:: Exercise description ::
Every line containing the word "only" is to be copied from the data below.

:: Source information ::
Lemma find_first {A} (p : A -> bool) (l : list A) a :
  find p l = Some a
  <-> exists before after,
      l = before ++ a :: after /\ p a = true
      /\ forall b, In b before -> p b = false.
Proof.
  induction l as [|c l IH]; cbn [find].
  - split; [discriminate|]. intros (before & after & E & _).
    destruct before; discriminate.
  - destruct (p c) eqn:Ec.
    + split.
      * intros [= <-]. exists [], l. repeat split; [assumption|intros b []].
      * intros (before & after & E & Ha & Hb). destruct before as [|b before].
        -- now inversion E.
        -- inversion E; subst. rewrite (Hb b) in Ec by now left. discriminate.
    + rewrite IH. split.
      * intros (before & after & E & Ha & Hb).
        exists (c :: before), after. subst. repeat split; [assumption|].
        intros b [<-|Hin]; [assumption|now apply Hb].
      * intros (before & after & E & Ha & Hb). destruct before as [|b before].
        -- inversion E; subst. congruence.
        -- inversion E; subst. exists before, after.
           repeat split; [assumption|]. intros b' Hin. apply Hb. now right.
Qed.

(** X15.  [findNodeAt] returns a node exactly when the node has a non-zero [x]
    and a non-zero [y], the point is within its radius, and no node before
    it in the list is such a node; it returns [null] exactly when no node
    of the list is. *)
Theorem findNodeAt_first_match cfg px py nodes :
  (forall n,
      findNodeAt cfg px py nodes = Some n
      <-> exists before after,
          nodes = before ++ n :: after
          /\ hit cfg px py n = true
          /\ forall m, In m before -> hit cfg px py m = false)
  /\ (findNodeAt cfg px py nodes = None
      <-> forall m, In m nodes -> hit cfg px py m = false)
  /\ (forall n, hit cfg px py n = true
                <-> exists nx ny,
                    x n = Some nx /\ y n = Some ny
                    /\ ~ nx == 0 /\ ~ ny == 0
                    /\ 0 <= getNodeRadius cfg n
                    /\ (px - nx) * (px - nx) + (py - ny) * (py - ny)
                       <= getNodeRadius cfg n * getNodeRadius cfg n).
Proof.
  rewrite findNodeAt_first_hit. split; [|split].
  - intros n. apply find_first.
  - split.
    + intros H m Hm. now apply (find_none _ _ H).
    + intros H. destruct (find (hit cfg px py) nodes) as [n|] eqn:E;
        [|reflexivity].
      apply find_some in E. destruct E as [Hin Hhit].
      rewrite (H n Hin) in Hhit. discriminate.
  - intros n. unfold hit. split.
    + destruct (x n) as [nx|]; [|discriminate].
      destruct (y n) as [ny|]; [|discriminate].
      cbn [truthy_number]. unfold withinRadius, sqrt_le. cbv zeta.
      rewrite !andb_true_iff, !negb_true_iff, !Qle_bool_iff.
      intros [[Hx Hy] [Hr Hd]]. exists nx, ny. repeat split; try assumption.
      * intros E. apply Qeq_bool_iff in E. congruence.
      * intros E. apply Qeq_bool_iff in E. congruence.
    + intros (nx & ny & -> & -> & Hx & Hy & Hr & Hd).
      cbn [truthy_number]. unfold withinRadius, sqrt_le. cbv zeta.
      rewrite !andb_true_iff, !negb_true_iff, !Qle_bool_iff.
      repeat split; try assumption.
      * destruct (Qeq_bool nx 0) eqn:E; [|reflexivity].
        apply Qeq_bool_iff in E. contradiction.
      * destruct (Qeq_bool ny 0) eqn:E; [|reflexivity].
        apply Qeq_bool_iff in E. contradiction.
Qed.

(** X16.  A point at the very centre of a node of the list always finds a node,
    provided the node has two non-zero coordinates and a radius that is
    not negative. *)
Theorem findNodeAt_at_centre cfg nodes n nx ny :
  In n nodes -> x n = Some nx -> y n = Some ny ->
  ~ nx == 0 -> ~ ny == 0 -> 0 <= getNodeRadius cfg n ->
  findNodeAt cfg nx ny nodes <> None.
Proof.
  intros Hin Hx Hy Hnx Hny Hr Hnone.
  rewrite findNodeAt_first_hit in Hnone.
  pose proof (find_none _ _ Hnone n Hin) as Hmiss.
  unfold hit in Hmiss. rewrite Hx, Hy in Hmiss. cbn [truthy_number] in Hmiss.
  assert (Ex : Qeq_bool nx 0 = false).
  { destruct (Qeq_bool nx 0) eqn:E; [|reflexivity].
    apply Qeq_bool_iff in E. contradiction. }
  assert (Ey : Qeq_bool ny 0 = false).
  { destruct (Qeq_bool ny 0) eqn:E; [|reflexivity].
    apply Qeq_bool_iff in E. contradiction. }
  rewrite Ex, Ey in Hmiss. cbn [negb andb] in Hmiss.
  unfold withinRadius, sqrt_le in Hmiss. cbv zeta in Hmiss.
  apply andb_false_iff in Hmiss. destruct Hmiss as [H|H].
  - apply Qle_bool_iff in Hr. congruence.
  - assert (Hd : (nx - nx) * (nx - nx) + (ny - ny) * (ny - ny)
                 <= getNodeRadius cfg n * getNodeRadius cfg n).
    { setoid_replace ((nx - nx) * (nx - nx) + (ny - ny) * (ny - ny))
        with (0 * 0) by ring.
      rewrite Qmult_0_l. now apply Qmult_le_0_compat. }
    apply Qle_bool_iff in Hd. congruence.
Qed.

(** X17.  For a link distance setting that is not negative, the target distance
    of an edge grows with its strength, and for a strength between 0 and 1
    it lies between the setting and one and a half times the setting. *)
Theorem linkForceDistance_grows_with_strength cfg d1 d2 :
  0 <= linkDistance cfg ->
  (strength d1 <= strength d2 ->
   linkForceDistance cfg d1 <= linkForceDistance cfg d2)
  /\ (0 <= strength d1 -> strength d1 <= 1 ->
      linkDistance cfg <= linkForceDistance cfg d1
      /\ linkForceDistance cfg d1 <= linkDistance cfg * (15 # 10)).
Proof.
  intros Hbase. unfold linkForceDistance. cbv zeta. split.
  - intros Hs. apply Qmult_le_compat_nonneg; [assumption|lra].
  - intros H0 H1. split.
    + setoid_replace (linkDistance cfg) with (linkDistance cfg * 1) at 1 by ring.
      apply Qmult_le_compat_nonneg; [assumption|lra].
    + apply Qmult_le_compat_nonneg; [assumption|lra].
Qed.

Lemma call_destroyed eng node c :
  simulation eng = None -> call (eng, node) c = (eng, node).
Proof.
  intros H. destruct c; cbn [call]; unfold start, stop, reheat, dragStarted,
    dragEnded; now rewrite H.
Qed.

(** X18.  After [destroy], no sequence of [start], [stop], [reheat],
    [dragStarted] and [dragEnded] calls changes the engine or the node: the
    simulation stays released and [dragStarted] does not pin. *)
Theorem destroyed_engine_ignores_calls eng node cs :
  calls (destroy eng, node) cs = (destroy eng, node).
Proof.
  unfold calls. induction cs as [|c cs IH]; [reflexivity|].
  cbn [fold_left]. rewrite call_destroyed by reflexivity. exact IH.
Qed.
(** C4.  A request whose K is outside 0 < K <= 2048 or whose nprobe is
    outside 0 < nprobe <= 2048 ends with an InvalidArgument error, and
    the handler is left as it was: nothing is cached and no call
    (describe_table, routing, search_vectors_in_files) is issued. *)
Theorem Search_rejects_bounds b self request :
  ~ (0 < topk request <= 2048) \/ ~ (0 < nprobe request <= 2048) ->
  exists e,
    Search b self request = (Raised e, self) /\
    error_kind e = InvalidArgument /\
    calls (Search b self request).2 = calls self.
Proof.
  intros Hbad. unfold Search, MAX_NPROBE, MAX_TOPK.
  destruct (Z.gtb_spec (nprobe request) 2048);
    destruct (Z.leb_spec (nprobe request) 0); simpl;
    try (eexists; repeat split; reflexivity).
  destruct (Z.gtb_spec (topk request) 2048);
    destruct (Z.leb_spec (topk request) 0); simpl;
    try (eexists; repeat split; reflexivity).
  lia.
Qed.

Lemma Search_rejects_bounds_witness :
  (~ (0 < topk (Sample.request 0 16) <= 2048) \/
   ~ (0 < nprobe (Sample.request 0 16) <= 2048)) /\
  exists e,
    Search (Sample.backend success_status Sample.one_node
              (Sample.response [[]])) Sample.fresh (Sample.request 0 16)
    = (Raised e, Sample.fresh) /\
    error_kind e = InvalidArgument.
Proof.
  assert (H : ~ (0 < topk (Sample.request 0 16) <= 2048) \/
              ~ (0 < nprobe (Sample.request 0 16) <= 2048))
    by (left; simpl; lia).
  split; [exact H|].
  destruct (Search_rejects_bounds
              (Sample.backend success_status Sample.one_node
                 (Sample.response [[]])) Sample.fresh (Sample.request 0 16) H)
    as (e & Heq & Hkind & _).
  exists e. split; [exact Heq | exact Hkind].
Defined.

(** C5 (as amended).  A request that passes the bounds check, on a table
    whose descriptor is not cached and whose describe_table lookup
    returns a non-OK status, fails with NotFound; the lookup is the only
    call issued: no routing, no sub-query. *)
Theorem Search_unknown_table b self request :
  0 < topk request <= 2048 -> 0 < nprobe request <= 2048 ->
  table_meta self !! table_name request = None ->
  OK (describe_table b (table_name request)).1 = false ->
  Search b self request
  = (Raised (TableNotFoundError (table_name request)),
     log [describe_table_call (table_name request)] self) /\
  error_kind (TableNotFoundError (table_name request)) = NotFound /\
  calls (Search b self request).2
  = calls self ++ [describe_table_call (table_name request)] /\
  table_meta (Search b self request).2 = table_meta self.
Proof.
  intros HK Hn Hmiss Hfail. rewrite Search_valid by assumption.
  rewrite Hmiss. destruct (describe_table b (table_name request)) as [st info].
  simpl in *. rewrite Hfail. simpl. auto.
Qed.

Lemma Search_unknown_table_witness :
  Search (Sample.backend Sample.unavailable Sample.one_node
            (Sample.response [[]])) Sample.fresh (Sample.request 1 16)
  = (Raised (TableNotFoundError "t"),
     log [describe_table_call "t"] Sample.fresh).
Proof.
  apply (Search_unknown_table
           (Sample.backend Sample.unavailable Sample.one_node
              (Sample.response [[]])) Sample.fresh (Sample.request 1 16));
    [simpl; lia | simpl; lia | reflexivity | reflexivity].
Defined.

(** C5 fails as stated: on such a table a request with K = 0 fails the
    bounds check first and ends with InvalidArgument, not NotFound. *)
Lemma Search_unknown_table_invalid_topk :
  let b := Sample.backend Sample.unavailable Sample.one_node
             (Sample.response [[]]) in
  table_meta Sample.fresh !! table_name (Sample.request 0 16) = None /\
  OK (describe_table b (table_name (Sample.request 0 16))).1 = false /\
  Search b Sample.fresh (Sample.request 0 16)
  = (Raised (InvalidTopKError 0), Sample.fresh) /\
  error_kind (InvalidTopKError 0) <> NotFound.
Proof. repeat split; try reflexivity. discriminate. Qed.

Lemma do_query_table_meta b self name meta vectors K n ranges :
  table_meta (_do_query b self name meta vectors K n ranges).2
  = table_meta self.
Proof. reflexivity. Qed.

(** C10.  [Search] changes the descriptor cache in one case only: a miss
    whose describe_table lookup succeeds, which adds the looked-up
    descriptor under the table's name.  When the lookup fails the cache
    is left as it was, and an entry already present is neither
    overwritten nor removed. *)
Theorem Search_cache_frame b self request :
  (table_meta (Search b self request).2 = table_meta self \/
   (table_meta self !! table_name request = None /\
    OK (describe_table b (table_name request)).1 = true /\
    table_meta (Search b self request).2
    = <[table_name request := (describe_table b (table_name request)).2]>
        (table_meta self))) /\
  (OK (describe_table b (table_name request)).1 = false ->
   table_meta (Search b self request).2 = table_meta self) /\
  (forall name meta,
     table_meta self !! name = Some meta ->
     table_meta (Search b self request).2 !! name = Some meta).
Proof.
  assert (Hcases :
    table_meta (Search b self request).2 = table_meta self \/
    (table_meta self !! table_name request = None /\
     OK (describe_table b (table_name request)).1 = true /\
     table_meta (Search b self request).2
     = <[table_name request := (describe_table b (table_name request)).2]>
         (table_meta self))).
  { unfold Search.
    destruct ((nprobe request >? MAX_NPROBE) || (nprobe request <=? 0));
      [now left|].
    destruct ((topk request >? MAX_TOPK) || (topk request <=? 0));
      [now left|].
    destruct (table_meta self !! table_name request) as [meta|] eqn:Hget.
    - left. unfold _do_query. now destruct (_do_merge _ _ _).
    - destruct (describe_table b (table_name request)) as [st info].
      simpl. destruct (OK st) eqn:Hok; simpl; [right | now left].
      split; [reflexivity|]. split; [reflexivity|].
      unfold _do_query. now destruct (_do_merge _ _ _). }
  split; [exact Hcases|]. split.
  - intros Hfail. destruct Hcases as [H|(_ & Hok & _)]; [exact H|].
    rewrite Hok in Hfail. discriminate.
  - intros name meta Hget. destruct Hcases as [->|(Hmiss & _ & ->)];
      [exact Hget|].
    rewrite lookup_insert_ne; [exact Hget|]. intros <-.
    rewrite Hmiss in Hget. discriminate.
Qed.

(** ** The request handler: a successful search *)

Lemma do_query_merge b self request meta :
  (_do_query b self (table_name request) meta (query_record_array request)
     (topk request) (nprobe request) (query_range_array request)).1
  = _do_merge (completion b (request_answers b request)) (topk request)
      (MetricType_eqb (metric_type meta) IP).
Proof.
  unfold _do_query, request_answers, request_plan.
  destruct (query_range_array request); reflexivity.
Qed.

(** What a returned search is made of. *)
Lemma Search_returned b self request resp self' :
  Search b self request = (Returned resp, self') ->
  0 < topk request <= 2048 /\ 0 < nprobe request <= 2048 /\
  (status resp, topk_query_result resp)
  = (let r := _do_merge (completion b (request_answers b request))
                (topk request)
                (MetricType_eqb
                   (metric_type (request_meta b self request)) IP) in
     ({| error_code := error_code r.1; reason := reason r.1 |}, r.2)).
Proof.
  intros Hret.
  assert (HK : 0 < topk request <= 2048).
  { unfold Search, MAX_NPROBE, MAX_TOPK in Hret.
    destruct ((nprobe request >? 2048) || (nprobe request <=? 0));
      [discriminate|].
    destruct (Z.gtb_spec (topk request) 2048); [discriminate|].
    destruct (Z.leb_spec (topk request) 0); [discriminate|]. lia. }
  assert (Hn : 0 < nprobe request <= 2048).
  { unfold Search, MAX_NPROBE in Hret.
    destruct (Z.gtb_spec (nprobe request) 2048); [discriminate|].
    destruct (Z.leb_spec (nprobe request) 0); [discriminate|]. lia. }
  split; [exact HK|]. split; [exact Hn|].
  rewrite Search_valid in Hret by assumption.
  unfold request_meta.
  destruct (table_meta self !! table_name request) as [meta|].
  - rewrite <- do_query_merge with (self := self).
    destruct (_do_query _ _ _ _ _ _ _ _) as [[st results] self2].
    now inversion Hret.
  - destruct (describe_table b (table_name request)) as [st0 info].
    cbv beta iota zeta in Hret. cbn [snd].
    destruct (OK st0); cbn [negb] in Hret; cbv beta iota in Hret;
      [|discriminate].
    rewrite <- do_query_merge
      with (self := cache (table_name request) info
                      (log [describe_table_call (table_name request)] self)).
    destruct (_do_query _ _ _ _ _ _ _ _) as [[st results] self2].
    now inversion Hret.
Qed.

Lemma forallb_Permutation {A} (f : A -> bool) l l' :
  Permutation l' l -> forallb f l = true -> forallb f l' = true.
Proof.
  intros Hperm. rewrite !forallb_forall. intros H x Hx. apply H.
  eapply Permutation_in; [exact Hperm | exact Hx].
Qed.

Lemma StronglySorted_firstn {A} (R : A -> A -> Prop) n l :
  StronglySorted R l -> StronglySorted R (firstn n l).
Proof.
  intros Hs. rewrite <- (firstn_skipn n l) in Hs.
  now apply StronglySorted_app_1_l in Hs.
Qed.

Lemma merged_block_length K r blocks :
  0 <= K -> Z.of_nat (length (Spec.merged_block K r blocks)) <= K.
Proof.
  intros HK. unfold Spec.merged_block. rewrite length_firstn. lia.
Qed.

Lemma merged_block_sorted K r blocks :
  forallb Spec.rows_nan_free blocks = true ->
  StronglySorted (Spec.in_order r) (Spec.merged_block K r blocks).
Proof.
  intros Hfree. apply StronglySorted_firstn.
  apply sorted_stably_sorted. now rewrite rows_nan_free_concat.
Qed.

Lemma column_all_empty p ps :
  forallb Spec.all_empty ps = true -> concat (Spec.column p ps) = [].
Proof.
  unfold Spec.column.
  induction ps as [|x ps IH]; simpl; [reflexivity|]. intros Hps.
  apply andb_true_iff in Hps as [Hx Hps].
  destruct x as [resp|]; simpl in *; [|now apply IH].
  destruct (topk_query_result resp !! p) as [blk|] eqn:Hb; simpl;
    [|now apply IH].
  rewrite forallb_forall in Hx.
  assert (Hin : In blk (topk_query_result resp))
    by (apply list_elem_of_In; eapply list_elem_of_lookup_2; exact Hb).
  apply Hx in Hin. destruct (query_result_arrays blk); [|discriminate].
  now apply IH.
Qed.

(** The merge of a non-empty list of NaN-free partials that each hold
    [nq] blocks. *)
Lemma do_merge_uniform K r nq ps :
  0 <= K -> (0 < length ps)%nat ->
  forallb (Spec.holds nq) ps = true ->
  forallb Spec.nan_free ps = true ->
  _do_merge ps K r
  = (success_status,
     map (fun q => {| query_result_arrays :=
                        Spec.merged_block K r (Spec.column q ps) |})
       (seq 0 nq)).
Proof.
  intros HK Hne Hholds Hfree.
  rewrite do_merge_responses by now apply holds_is_response with nq.
  rewrite (max_blocks_holds nq) by assumption.
  f_equal. apply map_ext. intros q.
  now rewrite folded_block_merged by (auto using column_nan_free).
Qed.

:: Response box ::
    returns a non-OK status, fails with NotFound; the lookup is the only
(** C10.  [Search] changes the descriptor cache in one case only: a miss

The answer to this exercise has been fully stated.